*** Data ***

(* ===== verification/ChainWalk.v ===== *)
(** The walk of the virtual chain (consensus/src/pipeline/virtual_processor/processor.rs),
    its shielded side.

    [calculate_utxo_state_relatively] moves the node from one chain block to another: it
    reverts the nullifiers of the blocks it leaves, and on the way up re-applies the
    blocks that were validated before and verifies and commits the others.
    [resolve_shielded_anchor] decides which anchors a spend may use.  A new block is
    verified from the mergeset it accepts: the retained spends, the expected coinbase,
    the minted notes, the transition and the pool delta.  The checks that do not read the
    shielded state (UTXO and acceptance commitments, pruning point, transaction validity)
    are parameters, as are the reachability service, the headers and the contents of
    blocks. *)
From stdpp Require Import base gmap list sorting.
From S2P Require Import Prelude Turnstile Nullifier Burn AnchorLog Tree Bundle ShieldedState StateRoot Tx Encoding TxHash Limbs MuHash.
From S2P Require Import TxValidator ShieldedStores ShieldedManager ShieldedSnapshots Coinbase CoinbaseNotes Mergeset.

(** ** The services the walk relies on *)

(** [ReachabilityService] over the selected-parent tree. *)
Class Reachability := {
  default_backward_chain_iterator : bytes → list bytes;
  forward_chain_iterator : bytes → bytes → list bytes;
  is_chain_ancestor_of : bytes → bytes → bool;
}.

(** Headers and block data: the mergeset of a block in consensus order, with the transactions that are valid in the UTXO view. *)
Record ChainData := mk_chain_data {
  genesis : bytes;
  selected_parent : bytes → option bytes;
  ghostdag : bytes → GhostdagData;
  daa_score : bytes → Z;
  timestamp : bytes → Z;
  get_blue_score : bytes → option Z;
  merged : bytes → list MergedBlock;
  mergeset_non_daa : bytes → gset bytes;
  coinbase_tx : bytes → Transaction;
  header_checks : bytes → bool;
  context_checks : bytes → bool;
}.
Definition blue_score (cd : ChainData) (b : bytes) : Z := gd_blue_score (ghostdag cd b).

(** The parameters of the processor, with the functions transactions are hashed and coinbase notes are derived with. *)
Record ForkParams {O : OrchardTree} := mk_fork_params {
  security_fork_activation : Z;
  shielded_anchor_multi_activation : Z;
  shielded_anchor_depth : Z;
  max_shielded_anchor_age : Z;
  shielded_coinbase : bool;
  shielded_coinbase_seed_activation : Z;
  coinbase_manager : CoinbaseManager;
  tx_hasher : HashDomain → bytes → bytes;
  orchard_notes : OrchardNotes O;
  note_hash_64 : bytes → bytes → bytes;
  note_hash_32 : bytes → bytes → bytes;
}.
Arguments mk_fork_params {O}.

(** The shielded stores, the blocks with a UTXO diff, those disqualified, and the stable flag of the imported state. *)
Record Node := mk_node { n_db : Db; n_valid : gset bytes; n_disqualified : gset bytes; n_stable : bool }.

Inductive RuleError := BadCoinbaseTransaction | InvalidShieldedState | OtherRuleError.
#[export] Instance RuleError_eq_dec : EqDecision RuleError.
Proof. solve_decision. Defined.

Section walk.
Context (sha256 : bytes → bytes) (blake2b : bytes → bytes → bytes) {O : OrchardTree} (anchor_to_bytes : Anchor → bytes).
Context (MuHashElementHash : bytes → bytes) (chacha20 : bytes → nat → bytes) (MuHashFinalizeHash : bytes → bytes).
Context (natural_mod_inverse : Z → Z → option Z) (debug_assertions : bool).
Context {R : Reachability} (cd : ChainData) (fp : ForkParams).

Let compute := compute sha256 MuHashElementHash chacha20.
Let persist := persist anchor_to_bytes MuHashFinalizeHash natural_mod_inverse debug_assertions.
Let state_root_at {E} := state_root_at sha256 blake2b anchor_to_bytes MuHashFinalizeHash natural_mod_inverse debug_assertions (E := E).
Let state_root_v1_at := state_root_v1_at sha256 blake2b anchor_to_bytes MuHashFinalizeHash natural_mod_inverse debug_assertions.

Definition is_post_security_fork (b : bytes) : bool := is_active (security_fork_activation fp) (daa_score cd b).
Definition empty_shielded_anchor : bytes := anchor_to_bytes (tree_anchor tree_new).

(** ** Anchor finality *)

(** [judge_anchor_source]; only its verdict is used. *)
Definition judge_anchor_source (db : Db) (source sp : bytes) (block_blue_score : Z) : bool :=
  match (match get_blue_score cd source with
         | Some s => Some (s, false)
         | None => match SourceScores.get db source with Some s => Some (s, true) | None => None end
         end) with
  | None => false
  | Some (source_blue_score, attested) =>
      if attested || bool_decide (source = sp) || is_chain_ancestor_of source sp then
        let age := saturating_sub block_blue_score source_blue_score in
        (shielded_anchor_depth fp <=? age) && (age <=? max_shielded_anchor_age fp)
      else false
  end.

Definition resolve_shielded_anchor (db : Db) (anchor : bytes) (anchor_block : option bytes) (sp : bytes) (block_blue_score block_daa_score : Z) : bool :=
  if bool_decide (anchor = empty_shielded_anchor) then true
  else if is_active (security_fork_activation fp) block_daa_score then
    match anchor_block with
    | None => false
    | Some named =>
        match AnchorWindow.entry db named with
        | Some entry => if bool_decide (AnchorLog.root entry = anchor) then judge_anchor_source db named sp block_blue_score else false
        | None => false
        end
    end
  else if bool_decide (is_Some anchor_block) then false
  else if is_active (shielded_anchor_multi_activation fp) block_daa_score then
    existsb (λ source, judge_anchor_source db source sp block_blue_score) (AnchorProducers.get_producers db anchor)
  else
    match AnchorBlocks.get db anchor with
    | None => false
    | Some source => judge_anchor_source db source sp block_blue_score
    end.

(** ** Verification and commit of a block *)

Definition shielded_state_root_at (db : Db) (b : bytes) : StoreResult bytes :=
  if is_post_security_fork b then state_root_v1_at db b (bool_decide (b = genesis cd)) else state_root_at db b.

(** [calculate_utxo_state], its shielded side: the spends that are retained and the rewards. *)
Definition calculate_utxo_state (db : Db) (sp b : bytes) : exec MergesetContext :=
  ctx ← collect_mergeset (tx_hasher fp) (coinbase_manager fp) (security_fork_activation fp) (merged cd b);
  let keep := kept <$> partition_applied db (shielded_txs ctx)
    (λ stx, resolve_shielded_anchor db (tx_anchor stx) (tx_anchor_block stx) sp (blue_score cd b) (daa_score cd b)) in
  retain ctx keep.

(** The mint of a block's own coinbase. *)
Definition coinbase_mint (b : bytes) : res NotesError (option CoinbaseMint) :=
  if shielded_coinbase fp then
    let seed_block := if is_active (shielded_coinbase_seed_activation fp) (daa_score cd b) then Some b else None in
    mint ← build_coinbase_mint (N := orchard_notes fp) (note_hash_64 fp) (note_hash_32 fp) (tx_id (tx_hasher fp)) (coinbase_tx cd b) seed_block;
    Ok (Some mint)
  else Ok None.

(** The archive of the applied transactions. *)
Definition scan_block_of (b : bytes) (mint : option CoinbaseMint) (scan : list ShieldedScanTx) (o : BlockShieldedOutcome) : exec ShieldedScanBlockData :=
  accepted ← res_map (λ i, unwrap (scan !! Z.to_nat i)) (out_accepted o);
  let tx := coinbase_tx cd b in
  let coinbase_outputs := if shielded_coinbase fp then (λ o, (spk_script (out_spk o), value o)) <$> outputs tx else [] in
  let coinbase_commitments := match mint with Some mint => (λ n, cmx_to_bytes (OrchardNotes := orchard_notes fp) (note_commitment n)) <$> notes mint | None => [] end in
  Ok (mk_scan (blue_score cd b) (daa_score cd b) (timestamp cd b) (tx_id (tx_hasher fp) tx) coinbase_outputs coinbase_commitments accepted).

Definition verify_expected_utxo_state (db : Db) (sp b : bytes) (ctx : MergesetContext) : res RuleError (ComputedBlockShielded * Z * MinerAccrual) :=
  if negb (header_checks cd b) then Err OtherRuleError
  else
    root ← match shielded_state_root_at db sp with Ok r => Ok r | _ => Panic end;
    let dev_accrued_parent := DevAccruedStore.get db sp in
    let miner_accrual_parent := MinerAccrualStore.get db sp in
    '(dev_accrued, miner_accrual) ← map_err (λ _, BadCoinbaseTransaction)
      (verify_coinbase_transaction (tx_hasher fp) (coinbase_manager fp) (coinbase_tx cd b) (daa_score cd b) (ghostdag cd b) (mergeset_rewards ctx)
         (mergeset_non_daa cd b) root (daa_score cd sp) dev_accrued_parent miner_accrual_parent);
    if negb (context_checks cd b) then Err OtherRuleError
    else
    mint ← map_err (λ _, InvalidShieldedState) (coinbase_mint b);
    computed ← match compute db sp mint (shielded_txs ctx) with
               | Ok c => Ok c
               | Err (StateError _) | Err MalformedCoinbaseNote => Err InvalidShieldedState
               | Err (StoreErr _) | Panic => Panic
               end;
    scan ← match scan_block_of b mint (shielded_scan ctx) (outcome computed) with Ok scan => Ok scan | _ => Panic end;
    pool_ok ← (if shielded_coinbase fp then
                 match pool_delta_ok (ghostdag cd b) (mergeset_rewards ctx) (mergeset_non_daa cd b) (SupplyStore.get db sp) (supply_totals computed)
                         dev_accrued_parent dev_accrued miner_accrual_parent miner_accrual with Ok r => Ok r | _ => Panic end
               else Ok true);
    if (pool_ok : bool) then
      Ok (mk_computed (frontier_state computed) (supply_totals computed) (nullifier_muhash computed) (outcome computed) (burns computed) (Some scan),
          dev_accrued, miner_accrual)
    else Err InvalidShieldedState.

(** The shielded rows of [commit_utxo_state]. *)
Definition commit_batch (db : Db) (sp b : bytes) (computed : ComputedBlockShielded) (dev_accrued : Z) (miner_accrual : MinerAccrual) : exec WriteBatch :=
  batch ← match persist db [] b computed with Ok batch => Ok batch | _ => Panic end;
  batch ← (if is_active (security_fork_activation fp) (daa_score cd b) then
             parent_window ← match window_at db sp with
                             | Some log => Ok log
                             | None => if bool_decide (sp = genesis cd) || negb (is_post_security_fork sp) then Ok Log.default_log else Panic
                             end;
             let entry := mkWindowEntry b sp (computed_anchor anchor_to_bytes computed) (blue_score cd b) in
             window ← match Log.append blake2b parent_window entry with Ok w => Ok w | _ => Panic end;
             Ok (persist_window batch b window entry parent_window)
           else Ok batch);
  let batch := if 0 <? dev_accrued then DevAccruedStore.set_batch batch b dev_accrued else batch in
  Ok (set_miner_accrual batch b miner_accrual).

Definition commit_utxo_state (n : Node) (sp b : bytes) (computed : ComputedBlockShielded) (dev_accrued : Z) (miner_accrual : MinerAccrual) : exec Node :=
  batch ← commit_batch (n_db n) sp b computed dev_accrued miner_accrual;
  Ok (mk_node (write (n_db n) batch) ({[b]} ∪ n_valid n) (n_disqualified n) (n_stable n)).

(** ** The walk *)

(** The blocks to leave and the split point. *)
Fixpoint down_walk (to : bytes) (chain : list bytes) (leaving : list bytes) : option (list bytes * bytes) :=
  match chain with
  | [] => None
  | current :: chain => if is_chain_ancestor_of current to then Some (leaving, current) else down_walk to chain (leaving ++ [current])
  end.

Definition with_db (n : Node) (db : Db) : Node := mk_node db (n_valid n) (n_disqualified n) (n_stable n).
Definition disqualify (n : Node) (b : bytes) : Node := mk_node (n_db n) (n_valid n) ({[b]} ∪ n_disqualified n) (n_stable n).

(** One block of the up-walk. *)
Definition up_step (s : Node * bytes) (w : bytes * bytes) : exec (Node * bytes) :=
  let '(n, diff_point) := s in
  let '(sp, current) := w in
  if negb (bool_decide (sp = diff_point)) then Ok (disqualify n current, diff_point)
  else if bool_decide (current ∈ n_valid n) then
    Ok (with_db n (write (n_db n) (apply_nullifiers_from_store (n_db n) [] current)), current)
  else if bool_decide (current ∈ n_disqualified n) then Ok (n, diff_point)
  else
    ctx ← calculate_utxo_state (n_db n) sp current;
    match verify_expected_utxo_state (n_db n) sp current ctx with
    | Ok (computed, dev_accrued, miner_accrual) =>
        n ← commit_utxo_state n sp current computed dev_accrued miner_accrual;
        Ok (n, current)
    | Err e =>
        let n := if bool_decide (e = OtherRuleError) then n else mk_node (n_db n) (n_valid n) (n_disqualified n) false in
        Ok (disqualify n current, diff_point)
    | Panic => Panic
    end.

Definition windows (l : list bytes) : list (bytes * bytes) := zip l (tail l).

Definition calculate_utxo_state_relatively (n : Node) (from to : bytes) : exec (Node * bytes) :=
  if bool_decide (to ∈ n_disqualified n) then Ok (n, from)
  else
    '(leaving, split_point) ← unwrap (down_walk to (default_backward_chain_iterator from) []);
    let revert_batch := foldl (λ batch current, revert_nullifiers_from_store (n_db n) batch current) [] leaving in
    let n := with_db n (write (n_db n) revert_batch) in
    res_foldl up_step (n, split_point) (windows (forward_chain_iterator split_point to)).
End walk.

***

**Assignment:** Only the lines above starting at the line that holds "let batch := if" and ending at the line that holds "batch ← commit_batch" are to be repeated, exactly and in full.

**Task result:**
  let batch := if 0 <? dev_accrued then DevAccruedStore.set_batch batch b dev_accrued else batch in
  Ok (set_miner_accrual batch b miner_accrual).

Definition commit_utxo_state (n : Node) (sp b : bytes) (computed : ComputedBlockShielded) (dev_accrued : Z) (miner_accrual : MinerAccrual) : exec Node :=
  batch ← commit_batch (n_db n) sp b computed dev_accrued miner_accrual;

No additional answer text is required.